Crude oil prices rose on Monday as storms closed in on the Gulf of Mexico, shutting more than half its oil production, and on signs of progress in development of a COVID-19 treatment. Brent crude was up 32 cents, or 0.7%, at $44.67 a barrel by 0753 GMT. U.S. West Texas Intermediate crude rose 31 cents, or 0.7%, to $42.65.
Energy companies shut more than 1 million barrels per day (bpd) of offshore crude oil production in the U.S. Gulf of Mexico because of the twin threat from Hurricane Marco and Tropical Storm Laura.

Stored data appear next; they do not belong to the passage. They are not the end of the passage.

(* ===== verification/GatewayFacts.v ===== *)
(** * The order-entry gateway: what its state holds

    [gw_ok B R gw]: [B] binds connections to accounts, [R] is the log of
    reports routed so far.  Per connection, the bytes its socket has taken
    and those still in its buffer are whole encodings; the reports among
    them, then the backlog, then the outbound queue are reports of the bound
    account in log order; everything else is an account-mismatch answer. *)
From S2P Require Import Prelude Types TickLadder SideIndex PriceQueues MatchingBook BookSpec MatchingEngine EngineSpec EngineFacts Ledger LedgerSpec LedgerSim Venue ByteIO CommandCodec OrderEntryCodec GatewayReports OmsMirror SpscQueue Gateway GatewayThreads.

Abbreviation Log := (list (OrderKey * OrderEntry.Message)) (only parsing).
Definition for_account (a : AccountId) (R : Log) : list OrderEntry.Message := (filter (fun r => r.1.1 = a) R).*2.
Definition belongs (b : option AccountId) (R : Log) : list OrderEntry.Message :=
  match b with Some a => for_account a R | None => [] end.
Definition foreign (b : option AccountId) (message : OrderEntry.Message) : Prop :=
  match b with
  | Some a => exists r, message = OrderEntry.MsgRejected r /\ OrderEntry.rj_reason r = RejectReason.AccountMismatch /\
                OrderEntry.rj_account_id r <> a
  | None => False
  end.
(** Messages tagged [true] when they are routed reports. *)
Abbreviation Tagged := (list (bool * OrderEntry.Message)) (only parsing).
Definition reports_of (tagged : Tagged) : list OrderEntry.Message := (filter (fun t => t.1 = true) tagged).*2.

Record queues_ok (b : option AccountId) (R : Log) (conn : Connection) (out so : list OrderEntry.Message) (tagged : Tagged) : Prop := {
  qo_outbound : queue_is (cn_outbound conn) out;
  qo_session : queue_is (cn_session_outbound conn) so;
  qo_foreign : Forall (foreign b) so;
  qo_tagged : Forall (fun t => t.1 = false -> foreign b t.2) tagged;
  qo_reports : reports_of tagged ++ cn_replay_backlog conn ++ out `sublist_of` belongs b R;
}.
Definition wire_ok (so : Socket) (w : Writer) (tagged : Tagged) : Prop :=
  so_written so ++ bytes_left w = mjoin (OrderEntry.message_bytes <$> tagged.*2) /\ (wr_offset w <= length (wr_buf w))%nat.
Definition conn_ok (b : option AccountId) (R : Log) (conn : Connection) : Prop :=
  exists out so tagged, queues_ok b R conn out so tagged /\ wire_ok (cn_socket conn) (cn_writer conn) tagged.

Definition valid (gw : Gateway) (c : nat) : Prop := (c < length (gw_connections gw))%nat.
Record gw_ok (B : nat -> option AccountId) (R : Log) (gw : Gateway) : Prop := {
  ok_connections : forall c conn, connection gw c = Some conn -> conn_ok (B c) R conn;
  ok_dirty : exists l, queue_is (gw_dirty gw) l /\ Forall (valid gw) l;
  ok_owner : forall key c, ss_order_owner (gw_sessions gw) !! key = Some c -> B c = Some key.1;
  ok_sessions : forall a cs, ss_account_sessions (gw_sessions gw) !! a = Some cs -> Forall (fun c => B c = Some a) cs;
  ok_pending : forall a ms, ss_pending_reports (gw_sessions gw) !! a = Some ms -> ms `sublist_of` for_account a R;
  ok_bound : forall c, is_Some (B c) -> valid gw c;
}.

(** ** Logs *)
Lemma for_account_app a R1 R2 : for_account a (R1 ++ R2) = for_account a R1 ++ for_account a R2.
Proof. unfold for_account. by rewrite filter_app, fmap_app. Qed.
Lemma for_account_hit (key : OrderKey) m : for_account key.1 [(key, m)] = [m].
Proof. unfold for_account. by rewrite filter_cons_True. Qed.
Lemma belongs_grows b R1 R2 : belongs b R1 `sublist_of` belongs b (R1 ++ R2).
Proof. destruct b as [a|]; cbn; [|done]. rewrite for_account_app. by apply sublist_inserts_r. Qed.
Lemma reports_of_app t1 t2 : reports_of (t1 ++ t2) = reports_of t1 ++ reports_of t2.
Proof. unfold reports_of. by rewrite filter_app, fmap_app. Qed.

(** ** Untouched parts *)
Definition core (gw : Gateway) : list Connection * SpscQueue nat * Sessions := (gw_connections gw, gw_dirty gw, gw_sessions gw).
Lemma gw_ok_core B R gw gw' : core gw' = core gw -> gw_ok B R gw -> gw_ok B R gw'.
Proof.
  intros [= E1 E2 E3] [K1 K2 K3 K4 K5 K6]. split; unfold connection, valid in *; rewrite ?E1, ?E2, ?E3; assumption.
Qed.
Lemma core_count options m n gw : core (count options m n gw) = core gw.
Proof. unfold count. by destruct (go_enable_io_metrics options). Qed.
Lemma core_connection gw gw' c : core gw' = core gw -> connection gw' c = connection gw c.
Proof. intros [= E _ _]. unfold connection. by rewrite E. Qed.

Lemma connection_valid gw c : valid gw c <-> is_Some (connection gw c).
Proof. unfold valid, connection. symmetry. apply lookup_lt_is_Some. Qed.
Lemma connection_on gw c f c' :
  connection (on_connection c f gw) c' = if decide (c = c') then f <$> connection gw c' else connection gw c'.
Proof.
  unfold connection, on_connection. cbn. destruct (decide (c = c')) as [<-|Hne].
  - apply list_lookup_alter_eq.
  - by apply list_lookup_alter_ne.
Qed.
Lemma valid_on gw c f c' : valid (on_connection c f gw) c' <-> valid gw c'.
Proof. unfold valid, on_connection. cbn. by rewrite length_alter. Qed.
Lemma on_connection_on gw c f g : on_connection c g (on_connection c f gw) = on_connection c (fun conn => g (f conn)) gw.
Proof. unfold on_connection, set_gw_connections. cbn. by rewrite (list_alter_alter_eq g f). Qed.
Lemma core_on gw gw' c f : core gw' = core gw -> core (on_connection c f gw') = core (on_connection c f gw).
Proof. intros [= E1 E2 E3]. unfold core, on_connection. cbn. by rewrite E1, E2, E3. Qed.

Lemma conn_ok_grows b R1 R2 conn : conn_ok b R1 conn -> conn_ok b (R1 ++ R2) conn.
Proof.
  intros (out & so & tagged & [Q1 Q2 Q3 Q4 Q5] & Hw). exists out, so, tagged. split; [|done]. split; try done.
  etrans; [exact Q5|apply belongs_grows].
Qed.
Lemma gw_ok_grows B R1 R2 gw : gw_ok B R1 gw -> gw_ok B (R1 ++ R2) gw.
Proof.
  intros [K1 K2 K3 K4 K5 K6]. split; try done.
  - intros c conn Hc. by apply conn_ok_grows, K1.
  - intros a ms Hms. rewrite for_account_app. by apply sublist_inserts_r, K5.
Qed.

Workers have been evacuated from more than 100 production platforms.
Also supporting prices was a report by the Financial Times that U.S. President Donald Trump is considering fast-tracking an experimental COVID-19 vaccine being developed by AstraZeneca (AZN.L) and Oxford University. On Sunday Trump also hailed FDA authorization of a coronavirus treatment that uses blood plasma from recovered patients, a day after he accused the agency of impeding the rollout of vaccines and therapeutics for political reasons.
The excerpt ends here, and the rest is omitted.